For the first song of this Hair Band Rocktober, I'm going with a song that is one of the key's to the success of the Hair Band Era. After toiling away on the LA hard rock scene in the late '70s and going through a few lineup changes, Quiet Riot reformed in 1982 after former bandmate Randy Rhoads died in a plane crash to record a tribute song, "Thunderbird." The band enjoyed recording with each other so much that they decided to make a whole album.
In 1983, the band released Metal Health, a seminal album in the annals of hard rock and metal history, as it became the first American heavy metal album to top the Billboard album charts. That certainly caught the attention of record company execs, and paved the way for the Sunset Strip bands that followed. Eventually, Metal Health went platinum six times.
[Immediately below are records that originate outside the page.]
(** Equal containers have as many members, and the same ones. *)
Lemma container_inj t u : jok t → jok u → container t = true → container u = true → tcell t = tcell u →
  length (children t) = length (children u) ∧
  (∀ i c d, names t = names u → children t !! i = Some c → children u !! i = Some d → tcell c = tcell d).
Proof.
  intros Ht Hu Hc Hd E. injection E as E1 E2. assert (Er : tref 0 t = tref 0 u) by (unfold tref; by rewrite E1, E2).
  split.
  - pose proof (elem_count_tree 0 t Ht Hc) as H1. rewrite Er, (elem_count_tree 0 u Hu Hd) in H1. injection H1. lia.
  - intros i c d En Hi Hj. pose proof (val_causet_get_tree 0 t i c Ht Hc Hi) as H1.
    rewrite Er, En, (val_causet_get_tree 0 u i d Hu Hd Hj) in H1. injection H1 as H1 _ H2. unfold tcell. by rewrite H1, H2.
Qed.

Lemma cell_inj t : ∀ u, jok t → jok u → tcell t = tcell u → t = u.
Proof.
  induction t as [|b|i|n|f|s|ts IH|ks ts IH] using jtree_rect'; intros u Ht Hu E; pose proof E as E';
    injection E' as E1 E2; destruct u as [|b'|i'|n'|f'|s'|us|ks' us]; try done;
    try (destruct b); try (destruct b'); try done; inversion Ht; inversion Hu; subst; cbn [enc] in E2.
  - pose proof (i64_back i H0) as H. rewrite E2, i64_back in H by done. by injection H as ->.
  - pose proof (u64_back n H0) as H. rewrite E2, u64_back in H by done. by injection H as ->.
  - pose proof (f64_back f H0) as H. rewrite E2, f64_back in H by done. by injection H as ->.
  - assert (tref 0 (JString s) = tref 0 (JString s')) as Er by (unfold tref; cbn; by rewrite E2).
    pose proof (get_str_bytes_tree 0 s ltac:(unfold is_u64; lia)) as H. rewrite Er, get_str_bytes_tree in H by (unfold is_u64; lia).
    by injection H as ->.
  - destruct (container_inj _ _ Ht Hu eq_refl eq_refl E) as [Hl Hm]. f_equal.
    apply map_tcell_inj; [done..|]. intros i t u. by apply (Hm i t u).
  - destruct (container_inj _ _ Ht Hu eq_refl eq_refl E) as [Hl Hm]. cbn in Hl.
    assert (tref 0 (JObject ks ts) = tref 0 (JObject ks' us)) as Er by (unfold tref; cbn [ttype enc]; by rewrite E2).
    assert (ks = ks') as ->.
    { apply list_eq. intros i. destruct (ks !! i) as [k|] eqn:Ek.
      - destruct (lookup_lt_is_Some_2 ks' i) as [k' Ek']; [apply lookup_lt_Some in Ek; lia|]. rewrite Ek'. f_equal.
        pose proof (object_get_soliton_id_tree 0 ks ts i k Ht Ek) as H. rewrite Er in H.
        rewrite (object_get_soliton_id_tree 0 ks' us i k' Hu Ek') in H. by injection H.
      - symmetry. apply lookup_ge_None. apply lookup_ge_None in Ek. lia. }
    f_equal. apply map_tcell_inj; [done..|]. intros i t u. by apply (Hm i t u).
Qed.

(** A document stands for one value: equal documents encode equal values, so that
    two objects, whose documents are compared as bytes, are equal exactly when they
    have the same members. *)
Theorem object_eq_exact p q ks ts ks' us : jok (JObject ks ts) → jok (JObject ks' us) →
  eq (tref p (JObject ks ts)) (tref q (JObject ks' us))
  = Ret (bool_decide (enc (JObject ks ts) = enc (JObject ks' us)))
  ∧ (enc (JObject ks ts) = enc (JObject ks' us) ↔ ks = ks' ∧ ts = us).
Proof.
  intros Ht Hu. split.
  - unfold eq, partial_cmp. rewrite json_partial_cmp_tree by (done || apply fuel_enough). bindr. f_equal.
    cbn [tcmp]. pose proof (bytes_cmp_eq (enc (JObject ks ts)) (enc (JObject ks' us))) as H.
    destruct (bytes_cmp (enc (JObject ks ts)) (enc (JObject ks' us))); symmetry;
      [apply bool_decide_eq_true_2; tauto|apply bool_decide_eq_false_2; intros E; apply H in E; done..].
  - split; [|by intros [-> ->]]. intros E.
    assert (JObject ks ts = JObject ks' us) as E' by (apply cell_inj; [done..|by unfold tcell; rewrite E]).
    by injection E' as -> ->.
Qed.
(** 1.5 *)
Definition three_halves : f64 := S754_finite false 6755399441055744 (-52).

(** The order has a cycle, so that [Ord] is not a total order on JSON values and
    sorting by it has no meaning: false is less than true, true, which counts as 1
    beside a number, is less than 1.5, and 1.5 is less than false, which counts as 2. *)
Theorem json_order_cycle p q r :
  partial_cmp (tref p (JBool false)) (tref q (JBool true)) = Ret (Some Lt)
  ∧ partial_cmp (tref q (JBool true)) (tref r (JDouble three_halves)) = Ret (Some Lt)
  ∧ partial_cmp (tref r (JDouble three_halves)) (tref p (JBool false)) = Ret (Some Lt).
Proof.
  assert (Hf : jok (JBool false)) by constructor. assert (Ht : jok (JBool true)) by constructor.
  assert (Hd : jok (JDouble three_halves)) by (constructor; by vm_compute).
  unfold partial_cmp. rewrite !json_partial_cmp_tree by (done || apply fuel_enough). split_and!; by vm_compute.
Qed.
End Exact.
Much of the album's success was due to Quiet Riot's cover of Slade's 1973 hit "Cum On Feel The Noize," which reached #1 in the UK for Slade, but barely cracked the Top 100 in the U.S. Quiet Riot's version was pretty faithful to the original, but a little harder and with a sweet guitar solo. It's a fun and catchy song that rose all the way up to #5 on the Billboard Hot 100, making it the highest-charting metal song up to that point in time. Soon thereafter, more and more hair bands began to climb the charts, and the most glorious era in hard rock was upon us.